Welcome Curtis Austin!
Curtis Austin received his Ph.D. from Mississippi State University in 1998. He comes to the University of Oregon after six years at the Ohio State University, where he directed the Young Scholars Program and taught Civil Rights Movement history in the Department of African American and African Studies. Dr. Austin also served as the department’s Director of Undergraduate Studies. Before moving to Ohio, he taught African American History at the University of Southern Mississippi and served as Director of the Center for Oral History and Cultural Heritage from 2001 to 2006. In 2007, Dr. Austin became the founding Director the University of Southern Mississippi’s Center for Black Studies. His first book, Up Against the Wall: Violence in the Making and Unmaking of the Black Panther Party, chronicled the national history of the Black Panther Party and received wide acclaim from students, lay people, activists, and scholars in the fields of American History and African American Studies. In 2007, Up Against the Wall received critical acclaim when the Choice Library Journal honored it with its Outstanding Academic Title award. Professor Austin has also published book chapters, encyclopedia and journal articles, and web-based pieces on the history of Blacks in America.
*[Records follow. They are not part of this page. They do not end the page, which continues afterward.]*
(** * LidarHD-Download: a shallow embedding of [download_LidarHD.py]

    The script matches a user region against a tile catalogue, downloads
    the tiles whose footprint intersects it, and optionally rasterises each
    downloaded point cloud by running an external engine on a generated
    pipeline description.

    The embedding follows the script function by function.  The Python
    library calls it relies on ([str.replace], [str.split], [str.join],
    [os.path.join], [list.insert], [geopandas.sjoin], [Series.unique]) are
    written out as executable functions; the collaborators the script
    cannot see into (the HTTP fetch, whether a file can be opened for
    writing, the order in which the spatial join lays out its rows, the
    engine subprocess, the name chosen for the temporary file, the JSON
    encoder) are parameters. *)

From Stdlib Require Import ZArith QArith List Ascii String DecimalString.
From Stdlib Require Import DecimalPos DecimalZ.
From stdpp Require Import base option list strings gmap fin_maps.

Local Open Scope string_scope.

(** ** Python strings *)

Module PyStr.

(** [s.startswith(p)] *)
Definition startswith (p s : string) : bool := String.prefix p s.

(** the last character of a string, if any *)
Fixpoint last_char (s : string) : option ascii :=
  match s with
  | EmptyString => None
  | String c EmptyString => Some c
  | String _ s' => last_char s'
  end.

(** [s.endswith(c)] for a one-character suffix *)
Definition endswith_char (c : ascii) (s : string) : bool :=
  match last_char s with
  | Some d => Ascii.eqb c d
  | None => false
  end.

(** [s.replace(old, new)]: every non-overlapping occurrence of [old],
    scanning from the left.  [skip] counts the characters of a matched
    occurrence that are still to be dropped.  With an empty [old] Python
    puts [new] before every character and at the end. *)
Fixpoint replace_from (old new : string) (skip : nat) (s : string) : string :=
  match s with
  | EmptyString =>
      match old with EmptyString => new | _ => EmptyString end
  | String c s' =>
      match skip with
      | S k => replace_from old new k s'
      | O =>
          if String.prefix old s then
            match old with
            | EmptyString => new ++ String c (replace_from old new 0 s')
            | String _ old' => new ++ replace_from old new (String.length old') s'
            end
          else String c (replace_from old new 0 s')
      end
  end.

Definition replace (old new s : string) : string := replace_from old new 0 s.

(** [s.split(sep)] for a one-character separator; never the empty list *)
Fixpoint split (sep : ascii) (s : string) : list string :=
  match s with
  | EmptyString => [EmptyString]
  | String c s' =>
      if Ascii.eqb c sep then EmptyString :: split sep s'
      else match split sep s' with
           | w :: ws => String c w :: ws
           | [] => [String c EmptyString]
           end
  end.

(** [l[-1]] on the result of a split *)
Definition last_item (l : list string) : string := List.last l EmptyString.

(** [sep.join(l)] *)
Definition join (sep : string) (l : list string) : string := String.concat sep l.

(** [str(n)] for an [int] *)
Definition of_int (z : Z) : string := NilZero.string_of_int (Z.to_int z).

End PyStr.

(** ** [os.path] (POSIX flavour) *)

Module os_path.

(** [os.path.join(a, b)]: an absolute [b] discards [a]; otherwise the
    two are glued with exactly one separator, none if [a] is empty or
    already ends with one. *)
Definition join (a b : string) : string :=
  if PyStr.startswith "/" b then b
  else if (String.eqb a "" || PyStr.endswith_char "/" a)%bool then a ++ b
  else a ++ "/" ++ b.

End os_path.

(** ** Exceptions, the process state and the effect monad *)

Inductive exn_class :=
| CalledProcessError   (* [subprocess]: the child exited with a non-zero status *)
| FileNotFoundError    (* [OSError] subclass: no such file, or no such executable *)
| ConnectionError      (* [requests]: the transport failed *)
| IsADirectoryError    (* [OSError] subclass: the path names a directory *)
| OtherError.          (* any other exception class *)

(** An exception value: its class and what [str(e)] prints. *)
Record exn := Exn { exn_cls : exn_class; exn_str : string }.

Definition is_CalledProcessError (e : exn) : bool :=
  match exn_cls e with CalledProcessError => true | _ => false end.

(** What the script can observe and change: the files on disk (path to
    contents) and the lines printed on standard output, oldest first. *)
Record world := World { disk : gmap string string; stdout : list string }.

Inductive outcome (A : Type) :=
| Returns (a : A)
| Raises (e : exn).
Arguments Returns {A} a.
Arguments Raises {A} e.

(** A Python computation: it may change the world and either returns a
    value or raises.  Effects done before a raise stay done. *)
Definition py (A : Type) : Type := world -> outcome A * world.

Definition ret {A} (a : A) : py A := fun w => (Returns a, w).

Definition raise {A} (e : exn) : py A := fun w => (Raises e, w).

Definition bind {A B} (c : py A) (k : A -> py B) : py B :=
  fun w =>
    match c w with
    | (Returns a, w') => k a w'
    | (Raises e, w') => (Raises e, w')
    end.

Notation "'let*' x ':=' c 'in' k" := (bind c (fun x => k))
  (at level 10, x pattern, c at level 100, k at level 200).
Notation "c ';;' k" := (bind c (fun _ => k))
  (at level 100, k at level 200, right associativity).

(** [if cond: body] with no [else] *)
Definition when (cond : bool) (body : py unit) : py unit :=
  if cond then body else ret tt.

(** [try: body / except <matching>: handler / finally: final].  [handler e]
    is [None] when no [except] clause matches [e].  [final] runs on every
    path; an exception it raises replaces whatever was pending. *)
Definition try_except_finally {A} (body : py A) (handler : exn -> option (py A))
    (final : py unit) : py A :=
  fun w =>
    let '(r1, w1) := body w in
    let '(r2, w2) :=
      match r1 with
      | Returns a => (Returns a, w1)
      | Raises e =>
          match handler e with
          | Some h => h w1
          | None => (Raises e, w1)
          end
      end in
    match final w2 with
    | (Returns _, w3) => (r2, w3)
    | (Raises e', w3) => (Raises e', w3)
    end.

(** [print(s)] *)
Definition print (s : string) : py unit :=
  fun w => (Returns tt, World (disk w) (stdout w ++ [s])).

(** [with open(path, 'wb') as f: f.write(data)].  Whether [path] can be
    opened for writing is for the file system to say: [open_error path d]
    is the exception [open] raises for [path] on the disk [d], if any (the
    path names a directory, its directory is missing, permission is
    denied, ...).  If [open] raises, nothing is written; otherwise the
    file is created or truncated and holds [data] afterwards. *)
Definition write_file (open_error : string -> gmap string string -> option exn)
    (path data : string) : py unit :=
  fun w =>
    match open_error path (disk w) with
    | Some e => (Raises e, w)
    | None => (Returns tt, World (<[path := data]> (disk w)) (stdout w))
    end.

(** [os.remove(path)] *)
Definition os_remove (path : string) : py unit :=
  fun w =>
    match disk w !! path with
    | Some _ => (Returns tt, World (delete path (disk w)) (stdout w))
    | None =>
        (Raises (Exn FileNotFoundError
                   ("[Errno 2] No such file or directory: '" ++ path ++ "'")), w)
    end.

(** [for x in xs: body(x)] *)
Fixpoint for_each {A} (xs : list A) (body : A -> py unit) : py unit :=
  match xs with
  | [] => ret tt
  | x :: rest => body x ;; for_each rest body
  end.

(** [l.insert(i, x)] for a non-negative index: past the end it appends. *)
Definition list_insert_at {A} (i : nat) (x : A) (l : list A) : list A :=
  take i l ++ x :: drop i l.

(** A stable sort by a key: the elements in increasing order of [key],
    elements of equal key in their original order. *)
Fixpoint insert_by {A} (key : A -> nat) (x : A) (l : list A) : list A :=
  match l with
  | [] => [x]
  | y :: rest =>
      if (key x <=? key y)%nat then x :: y :: rest
      else y :: insert_by key x rest
  end.

Definition sort_by {A} (key : A -> nat) (l : list A) : list A :=
  foldr (insert_by key) [] l.

(** ** The tile catalogue and the matcher (lines 33-36) *)

Section Matcher.

(** Footprints and the [intersects] predicate belong to the geometry
    library; the script only asks whether two of them intersect. *)
Variable geometry : Type.
Variable intersects : geometry -> geometry -> bool.

(** A row of the catalogue: the tile footprint and its download URL. *)
Record TileRecord := Tile { tile_geometry : geometry; url_telech : string }.

(** The order in which the join lays out its rows comes from the
    spatial index of the library, not from the script: [join_rank left
    right] ranks the joined rows of the two frames, and the rows come in
    increasing rank. *)
Variable join_rank :
  list geometry -> list TileRecord -> geometry * TileRecord -> nat.

(** The intersecting pairs of two frames. *)
Definition intersecting_pairs (left : list geometry) (right : list TileRecord)
    : list (geometry * TileRecord) :=
  flat_map (fun g =>
              map (fun t => (g, t))
                  (filter (fun t => intersects g (tile_geometry t) = true) right))
           left.

(** [gpd.sjoin(left, right, how="inner", op='intersects')]: one joined
    row per intersecting pair, nothing for a left row with no match, in
    the order of the library. *)
Definition sjoin (left : list geometry) (right : list TileRecord)
    : list (geometry * TileRecord) :=
  sort_by (join_rank left right) (intersecting_pairs left right).

(** [Series.unique()]: the values in order of first appearance, each
    once; [seen] is the table of values already emitted. *)
Fixpoint unique_from (seen : gset string) (l : list string) : list string :=
  match l with
  | [] => []
  | x :: rest =>
      if decide (x ∈ seen) then unique_from seen rest
      else x :: unique_from ({[x]} ∪ seen) rest
  end.

Definition unique (l : list string) : list string := unique_from ∅ l.

(** [urls = gpd.sjoin(user_shp, mosaics, ...)['url_telech'].unique()] *)
Definition matched_urls (user_shp : list geometry) (mosaics : list TileRecord)
    : list string :=
  unique (map (fun row => url_telech (snd row)) (sjoin user_shp mosaics)).

End Matcher.

Arguments Tile {geometry} _ _.
Arguments tile_geometry {geometry} _.
Arguments url_telech {geometry} _.
Arguments intersecting_pairs {geometry} _ _ _.
Arguments sjoin {geometry} _ _ _ _.
Arguments matched_urls {geometry} _ _ _ _.

(** ** The downloader (lines 38-55) *)

(** What [requests.get] hands back when it returns. *)
Record response := Response { status_code : Z; content : string }.

Section Downloader.

(** The network: for each URL, [requests.get] either returns a response
    or raises. *)
Variable requests_get : string -> outcome response.

(** The file system: the exception, if any, that opening a path for
    writing raises. *)
Variable open_error : string -> gmap string string -> option exn.

Definition get (url : string) : py response :=
  fun w => (requests_get url, w).

(** [url.split('/')[-1]] *)
Definition url_filename (url : string) : string :=
  PyStr.last_item (PyStr.split "/" url).

(** One turn of the loop of lines 40-53; [output_files] is the list the
    loop appends to.  ([tqdm] only wraps the iteration in a progress bar.) *)
Definition download_step (verbose : Z) (output_path : string)
    (output_files : list string) (url : string) : py (list string) :=
  let* response := get url in
  when (verbose =? 1)%Z (print ("[INFO] Downloading file from: " ++ url)) ;;
  if (status_code response =? 200)%Z then
    let filename := url_filename url in
    write_file open_error (os_path.join output_path filename) (content response) ;;
    when (verbose =? 1)%Z (print ("[INFO] Download done for file: " ++ filename)) ;;
    ret (output_files ++ [filename])%list
  else
    when (verbose =? 1)%Z (print ("[INFO] Download failed for file: " ++ url)) ;;
    ret output_files.

Fixpoint download_loop (verbose : Z) (output_path : string)
    (output_files : list string) (urls : list string) : py (list string) :=
  match urls with
  | [] => ret output_files
  | url :: rest =>
      let* output_files' := download_step verbose output_path output_files url in
      download_loop verbose output_path output_files' rest
  end.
Austin’s current research projects include a work entitled Dare to Struggle, which explains and analyzes the history of the Black Power movement. This work is currently under contract with Rowman and Littlefield Press. He is also completing work on a project that chronicles the history of the San Francisco 8, a group of former members of the Black Panther Party who in 20111 successfully fought to have the California court system drop charges of homicide stemming from the 1971 death of a San Francisco police officer. A brief synopsis of the work follows:
In the early morning hours of January 23, 2007, large numbers of heavily armed police authorities arrested the men who would become the San Francisco 8. All across the country in cities as widely dispersed as Panama City, Florida, Los Angeles, California, San Francisco, and New York City, SWAT teams, local police officers, sheriff’s deputies, and FBI agents showed up in coordinated action at the front doors of the men and took them off to jail in their pajamas. While some of the men were arrested in Los Angeles (2), San Francisco (2), New York City (1), and Panama City (1), the
other two were arrested in their jail cells in New York State prisons. While the Los Angeles Times, San Francisco Chronicle, and New York Times had published front page articles announcing the news of these arrests, the popular television show America’s Most Wanted upped the ante by broadcasting its own version of the events, falsely claiming some of the men had been fugitives for decades. The truth is most were either retired or working for government agencies in their respective cities.
In addition to examining the case from the January 2007 arrests to the September 2011 dropping of the charges, this work will also explore each defendant’s background and describe their political development from their time as youths until they joined the Black Panther Party. The work will also offer an analysis as to the significance of the case’s outcome.